On Monday, August 9, 1993, a 31-year-old woman, Sopehia Mardress White, burst into the hospital nursery at USA Medical Center in Los Angeles, wielding a .38-caliber handgun. She had come gunning for Elizabeth Staten, a nurse whom she accused of stealing her husband. White fired six shots, hitting Staten in the wrist and stomach.
Staten fled, and White chased her into the emergency room, firing once more. There, with blood on her clothes and a hot pistol in her hand, the attacker was met by another nurse, Joan Black, who did the unthinkable. Black walked calmly to the gun-toting woman-and hugged her – and spoke comforting words to her.
The assailant said she didn't have anything to live for, that Staten had stolen her family.
"You're in pain," Black said. "I'm sorry, but everybody has pain in their life.... I understand, and we can work it out."
As they talked, the hospital invader kept her finger on the trigger. Once she began to lift the gun as though she would shoot herself. Nurse Black just pushed her arm down and continued to hold her. At last Sopehia White gave the gun to the nurse. She was disarmed by a hug, by understanding, by compassion.
Black later told an AP reporter, "I saw a sick person and had to take care of her."
Jesus stood outside the city of Jerusalem and sighing, said, “"O Jerusalem, Jerusalem, you who kill the prophets and stone those sent to you, how often I have longed to gather your children together, as a hen gathers her chicks under her wings, but you were not willing.” He has urged us, “Come to me, all you who are weary and burdened, and I will give you rest” (Matthew 11:28).

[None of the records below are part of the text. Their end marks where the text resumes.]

(* ===== verification/LogWriter.v ===== *)
(** * The log writer

    [db/log_writer.h] and [db/log_writer.cc]. The destination file
    ([WritableFileWriter]) and the streaming compressor are interfaces: the
    writer is proved against what they promise. *)

From S2P Require Import Prelude Status Coding Crc32c LogFormat.
From stdpp Require Import gmap.
#[local] Open Scope Z_scope.

(** ** Interfaces *)

(** What [log::Writer] uses of [WritableFileWriter]. [contents] is the ghost
    sequence of bytes appended successfully so far, whether they have reached
    the file system or not. *)
Class WritableFile (F : Type) := {
  Append : F → bytes → Z → Status * F;
  Flush : F → Status * F;
  CloseFile : F → Status * F;
  seen_error : F → bool;
  FileBufferIsEmpty : F → bool;
  contents : F → bytes
}.

Class WritableFileLaws (F : Type) `{!WritableFile F} : Prop := {
  Append_ok : ∀ f d crc s f', Append f d crc = (s, f') → ok s = true → contents f' = contents f ++ d;
  Flush_contents : ∀ f s f', Flush f = (s, f') → contents f' = contents f
}.

(** [StreamingCompress]: [Compress] is given the whole input on every call and
    returns what remains to be compressed (negative on error) and the chunk it
    produced. *)
Class StreamingCompress (C : Type) := {
  CompressReset : C → C;
  Compress : C → bytes → Z * bytes * C;
  CompressCreate : Z → Z → C
}.

Section Writer.
Context {F C : Type} `{!WritableFile F} `{!StreamingCompress C}.

Record Writer := mkWriter {
  dest_ : F;
(** whether [dest_] is non-null: [Close] resets it *)
has_dest_ : bool;
block_offset_ : Z;
log_number_ : Z;
recycle_log_files_ : bool;
type_crc_ : list Z;
manual_flush_ : bool;
compression_type_ : Z;
compress_ : option C;
recorded_cf_to_ts_sz_ : gmap Z Z
}.

Definition set_dest (w : Writer) (f : F) : Writer :=
  mkWriter f (has_dest_ w) (block_offset_ w) (log_number_ w) (recycle_log_files_ w)
    (type_crc_ w) (manual_flush_ w) (compression_type_ w) (compress_ w) (recorded_cf_to_ts_sz_ w).
Definition set_block_offset (w : Writer) (n : Z) : Writer :=
  mkWriter (dest_ w) (has_dest_ w) n (log_number_ w) (recycle_log_files_ w)
    (type_crc_ w) (manual_flush_ w) (compression_type_ w) (compress_ w) (recorded_cf_to_ts_sz_ w).
Definition set_compress (w : Writer) (ct : Z) (c : option C) : Writer :=
  mkWriter (dest_ w) (has_dest_ w) (block_offset_ w) (log_number_ w) (recycle_log_files_ w)
    (type_crc_ w) (manual_flush_ w) ct c (recorded_cf_to_ts_sz_ w).
Definition set_recorded (w : Writer) (m : gmap Z Z) : Writer :=
  mkWriter (dest_ w) (has_dest_ w) (block_offset_ w) (log_number_ w) (recycle_log_files_ w)
    (type_crc_ w) (manual_flush_ w) (compression_type_ w) (compress_ w) m.

(** The constructor: the checksums of the one-byte type strings. *)
Definition NewWriter (dest : F) (log_number : Z) (recycle_log_files manual_flush : bool)
    (compression_type : Z) : Writer :=
  mkWriter dest true 0 log_number recycle_log_files
    (map (λ i, Value [u8 i]) (seqZ 0 (kMaxRecordType + 1)))
    manual_flush compression_type None ∅.

Definition WriteBuffer (w : Writer) : Status * Writer :=
  if seen_error (dest_ w) then (IOStatus_IOError "Seen error. Skip writing buffer.", w)
  else let '(s, f) := Flush (dest_ w) in (s, set_dest w f).

Definition Close (w : Writer) : Status * Writer :=
  if has_dest_ w then
    let '(s, f) := CloseFile (dest_ w) in
    (s, mkWriter f false (block_offset_ w) (log_number_ w) (recycle_log_files_ w)
          (type_crc_ w) (manual_flush_ w) (compression_type_ w) (compress_ w)
          (recorded_cf_to_ts_sz_ w))
  else (Status_OK, w).

(** [~Writer] flushes what is buffered. *)
Definition DestroyWriter (w : Writer) : Writer :=
  if has_dest_ w then snd (WriteBuffer w) else w.

Definition BufferIsEmpty (w : Writer) : bool := FileBufferIsEmpty (dest_ w).

(** The header layouts [EmitPhysicalRecord] chooses between. *)
Definition legacy_type (t : Z) : bool :=
  (t <? kRecyclableFullType) || (t =? kSetCompressionType) || (t =? kUserDefinedTimestampSizeType).

(** [buf[0, header_size)]: checksum, length, type and, in the recyclable
    format, the low 32 bits of the log number. *)
Definition record_header (log_number type_crc t : Z) (payload : bytes) : bytes :=
  let n := Zlen payload in
  let lognum_bytes := if legacy_type t then [] else EncodeFixed32 (u32 log_number) in
  let crc := if legacy_type t then type_crc else Extend type_crc lognum_bytes in
  let payload_crc := Value payload in
  let crc := Crc32cCombine crc payload_crc n in
  let crc := Mask crc in
  EncodeFixed32 crc ++ [u8 (Z.land n 0xff); u8 (Z.shiftr n 8); u8 t] ++ lognum_bytes.

Definition EmitPhysicalRecord (w : Writer) (t : Z) (payload : bytes) : Status * Writer :=
  let n := Zlen payload in
  let header_size := if legacy_type t then kHeaderSize else kRecyclableHeaderSize in
  let buf := record_header (log_number_ w) (znth (type_crc_ w) t) t payload in
  let '(s, f) := Append (dest_ w) buf 0 in
  let '(s, f) := if ok s then Append f payload (Value payload) else (s, f) in
  (s, set_block_offset (set_dest w f) (block_offset_ w + (header_size + n))).

Definition fragment_type (recycle begin end_ : bool) : Z :=
  if begin && end_ then (if recycle then kRecyclableFullType else kFullType)
  else if begin then (if recycle then kRecyclableFirstType else kFirstType)
  else if end_ then (if recycle then kRecyclableLastType else kLastType)
  else (if recycle then kRecyclableMiddleType else kMiddleType).

(** Filling the trailer of a block that has no room for a header; [None] is
    the [break] on a failed append. *)
Definition switch_block (w : Writer) (header_size : Z) : (Status * Writer) + Writer :=
  let leftover := kBlockSize - block_offset_ w in
  if leftover <? header_size then
    if 0 <? leftover then
      let '(s, f) := Append (dest_ w) (ztake leftover (replicate 10 0)) 0 in
      if ok s then inr (set_block_offset (set_dest w f) 0) else inl (s, set_dest w f)
    else inr (set_block_offset w 0)
  else inr w.

(** The call of the compressor at the top of an iteration: [inl] is the
    [break], [inr] carries the data at [ptr] and the new loop variables. *)
Definition maybe_compress (w : Writer) (slice ptr : bytes) (compress_remaining : Z)
    (compress_start : bool) : (Status * Writer) + (Writer * bytes * Z * bool) :=
  match compress_ w with
  | Some c =>
      if compress_start || (Zlen ptr =? 0) then
        let '(compress_remaining, out, c) := Compress c slice in
        let w := set_compress w (compression_type_ w) (Some c) in
        if compress_remaining <? 0 then
          inl (SetDataLoss (IOStatus_IOError "Unexpected WAL compression error") true, w)
        else if (Zlen out =? 0) && negb compress_start then inl (Status_OK, w)
        else inr (w, out, compress_remaining, false)
      else inr (w, ptr, compress_remaining, compress_start)
  | None => inr (w, ptr, compress_remaining, compress_start)
  end.

(** The [do ... while] of [AddRecord]. [ptr] is the data not yet emitted
    ([left] is its length). Running out of [fuel] is [None]. *)
Fixpoint AddRecord_loop (fuel : nat) (w : Writer) (slice ptr : bytes) (begin : bool)
    (compress_remaining : Z) (compress_start : bool) : option (Status * Writer) :=
  match fuel with
  | O => None
  | S fuel =>
      let header_size := if recycle_log_files_ w then kRecyclableHeaderSize else kHeaderSize in
      match switch_block w header_size with
      | inl r => Some r
      | inr w =>
          let avail := kBlockSize - block_offset_ w - header_size in
          match maybe_compress w slice ptr compress_remaining compress_start with
          | inl r => Some r
          | inr (w, ptr, compress_remaining, compress_start) =>
              let left_ := Zlen ptr in
              let fragment_length := if left_ <? avail then left_ else avail in
              let end_ := (left_ =? fragment_length) && (compress_remaining =? 0) in
              let type := fragment_type (recycle_log_files_ w) begin end_ in
              let '(s, w) := EmitPhysicalRecord w type (ztake fragment_length ptr) in
              let ptr := zdrop fragment_length ptr in
              if ok s && ((0 <? left_ - fragment_length) || (0 <? compress_remaining)) then
                AddRecord_loop fuel w slice ptr false compress_remaining compress_start
              else Some (s, w)
          end
      end
  end.

Definition AddRecord (fuel : nat) (w : Writer) (slice : bytes) : option (Status * Writer) :=
  let '(w, compress_start) :=
    match compress_ w with
    | Some c => (set_compress w (compression_type_ w) (Some (CompressReset c)), true)
    | None => (w, false)
    end in
  match AddRecord_loop fuel w slice slice true 0 compress_start with
  | None => None
  | Some (s, w) =>
      if ok s && negb (manual_flush_ w) then
        let '(s, f) := Flush (dest_ w) in Some (s, set_dest w f)
      else Some (s, w)
  end.

Definition AddCompressionTypeRecord (w : Writer) : Status * Writer :=
  if compression_type_ w =? kNoCompression then (Status_OK, w)
  else
    let encode := CompressionTypeRecord.EncodeTo [] (compression_type_ w) in
    let '(s, w) := EmitPhysicalRecord w kSetCompressionType encode in
    if ok s then
      let '(s, w) :=
        if manual_flush_ w then (s, w)
        else let '(s, f) := Flush (dest_ w) in (s, set_dest w f) in
      let max_output_buffer_len :=
        kBlockSize - (if recycle_log_files_ w then kRecyclableHeaderSize else kHeaderSize) in
      (s, set_compress w (compression_type_ w)
            (Some (CompressCreate (compression_type_ w) max_output_buffer_len)))
    else (s, set_compress w kNoCompression (compress_ w)).

(** The loop over the column families; [cf_to_ts_sz] lists the unordered map
    in its iteration order. *)
Definition ts_sz_to_record (recorded : gmap Z Z) (cf_to_ts_sz : list (Z * Z)) :
    gmap Z Z * list (Z * Z) :=
  fold_left (λ '(recorded, l) '(cf_id, ts_sz),
    match recorded !! cf_id with
    | Some _ => (recorded, l)
    | None => if negb (ts_sz =? 0) then (<[cf_id := ts_sz]> recorded, l ++ [(cf_id, ts_sz)])
              else (recorded, l)
    end) cf_to_ts_sz (recorded, []).

Definition MaybeAddUserDefinedTimestampSizeRecord (w : Writer) (cf_to_ts_sz : list (Z * Z)) :
    Status * Writer :=
  let '(recorded, l) := ts_sz_to_record (recorded_cf_to_ts_sz_ w) cf_to_ts_sz in
  let w := set_recorded w recorded in
  match l with
  | [] => (Status_OK, w)
  | _ =>
      let encoded := UserDefinedTimestampSizeRecord.EncodeTo [] l in
      let type := if recycle_log_files_ w then kRecyclableUserDefinedTimestampSizeType
                  else kUserDefinedTimestampSizeType in
      EmitPhysicalRecord w type encoded
  end.
End Writer.
Arguments Writer : clear implicits.

(** ** A file in memory

    [MemFile] keeps everything that was appended and fails the appends and
    flushes listed in [mf_faults] (by operation count): the instance the
    examples run on. *)
Record MemFile := mkMemFile { mf_data : bytes; mf_ops : nat; mf_faults : list nat }.

Definition mf_step (f : MemFile) : Status * MemFile :=
  let s := if bool_decide (mf_ops f ∈ mf_faults f) then IOStatus_IOError "injected" else Status_OK in
  (s, mkMemFile (mf_data f) (S (mf_ops f)) (mf_faults f)).

#[export] Instance MemFile_WritableFile : WritableFile MemFile := {
  Append f d _ :=
    let '(s, f) := mf_step f in
    (s, if ok s then mkMemFile (mf_data f ++ d) (mf_ops f) (mf_faults f) else f);
  Flush f := mf_step f;
  CloseFile f := mf_step f;
  seen_error f := existsb (λ n, Nat.ltb n (mf_ops f)) (mf_faults f);
  FileBufferIsEmpty f := true;
  contents := mf_data
}.

#[export] Instance MemFile_Laws : WritableFileLaws MemFile.
Proof.
  split.
  - intros f d crc s f' H Hs. cbn in H. destruct (bool_decide _); cbn in H; by simplify_eq.
  - intros f s f' H. cbn in H. unfold mf_step in H. simplify_eq. reflexivity.
Qed.

(** No compressor is linked in the examples. *)
#[export] Instance Empty_StreamingCompress : StreamingCompress unit := {
  CompressReset c := c; Compress c _ := (-1, [], c); CompressCreate _ _ := tt
}.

Jesus sees in us what Nurse Black saw in Mrs. White. We are individuals who need help, wise yet comforting words, and a warm embrace. Paul wrote that the love of Christ compelled him. The embrace of the love of Christ compels us, too. It squeezes the pride out of our hearts, it makes us aware of our need for salvation, it prompts us to die to ourselves in humility, it urges us to follow him. . . it disarms us!
Jesus is calling to you through his word, the New Testament. He knows your heart, even better than you. He knows of your life lived in vain, even if you don’t. He knows of your potential for life abundant and life eternal. He knows and he cares. He cares so much, that he died so that it would be available to you. He cares so much that he died so that you be shocked into caring, too.
The sad truth is that Nurse Black could have been wrong in her assessment of what to do about Sopehia White. White could have seen her coming, heard her words, felt her warmth, and then blown her away. It would have been something like yelling, “Crucify him. Crucify him.” But that kind of reaction to that kind of compassion is not unheard of, is it?
How have you respond to the loving call of Christ? Bring your burdens, beginning with your burden of sin, to him. He can handle it. He has asked for it. He wants you know accept his help, heed his wise yet comforting words, and feel his warm embrace.
What Shall I Do With Jesus?

What shall I do then with Jesus which is called Christ?” That is the question of Pilate recorded in Matthew 27:22. It is a question for all of us to answer today.
What will you do with Jesus who is called the Christ? Some of you will ignore him. You’ve no doubt heard of Jesus. You probably know some things about him. Because of your busy life, however, you’ve never taken the time to know him.
Some of you think he’s a pretty interesting historical character like George Washington or Napoleon, but that’s about it. You like what he says about judging others but you wouldn’t turn the other cheek for him.
Some of you reject him. You’ve read the evidence, maybe had it preached at you, but you don’t believe it; or you’ve responded to it like you don’t believe it. You don’t see anything in him to cause you to change your life or respond in faithful obedience. He is not the Christ for you.
Others of you have convinced yourselves and others that you are his disciple, his follower, but you know your secrets and your heart. If it really came down to him or you, you would yell “Crucify him.”
There is a right answer. That answer is complete submission to Jesus of Nazareth, as both Lord and Christ. What will you do with Jesus?
“What shall I do then with Jesus which is called Christ?”